▶ REQUIRED WORK:
Would you please transcribe, exactly as written, the lines of the entries below starting at the one that holds "length (canvas.rgb f') = 12%nat." and ending at the one that holds "assert (B2 : Z.le", both included?

### MATERIAL FOR THIS EXERCISE ###

Lemma plot_segment_in_bounds_witness :
  canvas_ok (canvas.mk 2 2 (repeat 0%Z 12)) /\
  exists f' : canvas.t,
    plot_segment_fl binary32 plot_pixel_blue (canvas.mk 2 2 (repeat 0%Z 12))
      (-3) 0 7 1 = Some f' /\
    length (canvas.rgb f') = 12%nat.
Proof.
  assert (H : canvas_ok (canvas.mk 2 2 (repeat 0%Z 12))).
  { unfold canvas_ok. simpl. lia. }
  assert (B0 : Z.le (Z.abs (ftoi (-3))) 1048576)
    by (rewrite (ftoi_IZR (-3)); lia).
  assert (B1 : Z.le (Z.abs (ftoi 0)) 1048576) by (rewrite (ftoi_IZR 0); lia).
  assert (B2 : Z.le (Z.abs (ftoi 7)) 1048576) by (rewrite (ftoi_IZR 7); lia).
  assert (B3 : Z.le (Z.abs (ftoi 1)) 1048576) by (rewrite (ftoi_IZR 1); lia).
  split; [exact H |].
  destruct (plot_segment_in_bounds binary32 (0, 0, 255)%Z
              (canvas.mk 2 2 (repeat 0%Z 12)) (-3) 0 7 1 binary32_single H
              B0 B1 B2 B3)
    as (f' & E & _ & _ & L & _).
  exists f'. split; [exact E | exact L].
Defined.

Lemma traverse_circle_pixels_witness :
  exists log : list (Z * Z),
    traverse_circle_fl binary64 400 300 200 record_pixel []
      = Some (plot_all record_pixel log []) /\
    Z.of_nat (length log)
      = Z.max 0 (4 * (2 * ftoi (IZR 200 / sqrt 2) + 1)) /\
    forall x y : Z, In (x, y) log ->
      (Z.abs x <= 2147483647)%Z /\ (Z.abs y <= 2147483647)%Z /\
      ((x - 400) * (x - 400) + (y - 300) * (y - 300) <= 200 * 200)%Z /\
      (200 * 200 < (Z.abs (x - 400) + 1) * (Z.abs (x - 400) + 1)
                   + (Z.abs (y - 300) + 1) * (Z.abs (y - 300) + 1))%Z.
Proof.
  exact (traverse_circle_pixels binary64 400 300 200 record_pixel []
           binary64_double ltac:(lia) ltac:(lia) ltac:(lia)).
Defined.
(** * The JIIOV fingerprint platform driver (jiiov_platform.c), shallowly embedded

    The driver is stateful C: it keeps three file-scope variables
    ([gp_netlink_sock], [lasttouchmode], [anc_gpio_pwr_flag]) and one device
    context ([struct anc_data], reached through [g_anc_data], the driver data
    of the platform device and [filp->private_data], which all alias the one
    object allocated by the probe).  It talks to the rest of the kernel only
    through calls (pinctrl, regulator, gpio, netlink, mutex, delays).

    The embedding is a state-and-error monad over [kstate]:
    - every call into the kernel is appended to a trace, together with what
      the kernel answered; the answers come from a [platform], an arbitrary
      deterministic environment that may depend on the whole history;
    - a dereference of a null pointer ends the run in [Oops];
    - a pointer the source tests against NULL somewhere is an [option]; a
      pointer it never tests is modelled by the object it points to, except
      the global [g_anc_data], which is followed before any probe may have
      set it and after a probe may have freed its target: the state tells
      whether it can be followed, and following it when it cannot ends the
      run in [Oops] as well;
    - logging ([pr_*], [dev_*]) does not change the driver state and is not
      traced, but for the line logged before a send is tried; the driver is
      modelled with ANC_USE_NETLINK defined. *)

From Stdlib Require Import ZArith List String Ascii Bool Lia.
Import ListNotations.
Open Scope Z_scope.
(** A subscription completes only if every descriptor has a parser and
    every parse emits objects and completes. *)
Lemma subscribe_returns (env : Env) (config : value) (files results : list value)
      (s : store) :
  res (subscribe env config files s) = inr results ->
  Forall (parses_ok env) files.
Proof.
  unfold subscribe. intros H.
  assert (Hdb : forall ticks st, db (merge_steps env config ticks st s) = s)
    by (intros; apply (stage_db env parse_event no_error), merge_steps_stage).
  apply bind_res_inr in H. destruct H as (st1 & H1 & H). rewrite Hdb in H.
  apply bind_res_inr in H. destruct H as (st2 & H2 & H). rewrite Hdb in H.
  apply bind_res_inr in H. destruct H as (st3 & H3 & _).
  pose proof (outer_ticks_pending _ _ _ _ _ _ H2) as Hlen.
  rewrite Nat.sub_diag in Hlen. apply length_zero_iff_nil in Hlen.
  destruct (drain_all_back env config (inners st2) [] st2 st3 s eq_refl H3)
    as [Hi3 Hp3].
  assert (Hh3 : healthy env st3).
  { split; [rewrite Hp3, Hlen; constructor|]. rewrite Hi3. cbn [app].
    apply Forall_forall. intros o Ho. apply in_map_iff in Ho.
    destruct Ho as (? & <- & _). split; [reflexivity|constructor]. }
  pose proof (merge_steps_healthy_back _ _ _ _ _ _ H3 Hh3) as Hh2.
  pose proof (merge_steps_healthy_back _ _ _ _ _ _ H2 Hh2) as Hh1.
  pose proof (merge_steps_healthy_back _ _ _ _ _ _ H1 Hh1) as Hh0.
  exact (proj1 Hh0).
Qed.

###

▶ TASK RESPONSE:
    length (canvas.rgb f') = 12%nat.
Proof.
  assert (H : canvas_ok (canvas.mk 2 2 (repeat 0%Z 12))).
  { unfold canvas_ok. simpl. lia. }
  assert (B0 : Z.le (Z.abs (ftoi (-3))) 1048576)
    by (rewrite (ftoi_IZR (-3)); lia).
  assert (B1 : Z.le (Z.abs (ftoi 0)) 1048576) by (rewrite (ftoi_IZR 0); lia).
  assert (B2 : Z.le (Z.abs (ftoi 7)) 1048576) by (rewrite (ftoi_IZR 7); lia).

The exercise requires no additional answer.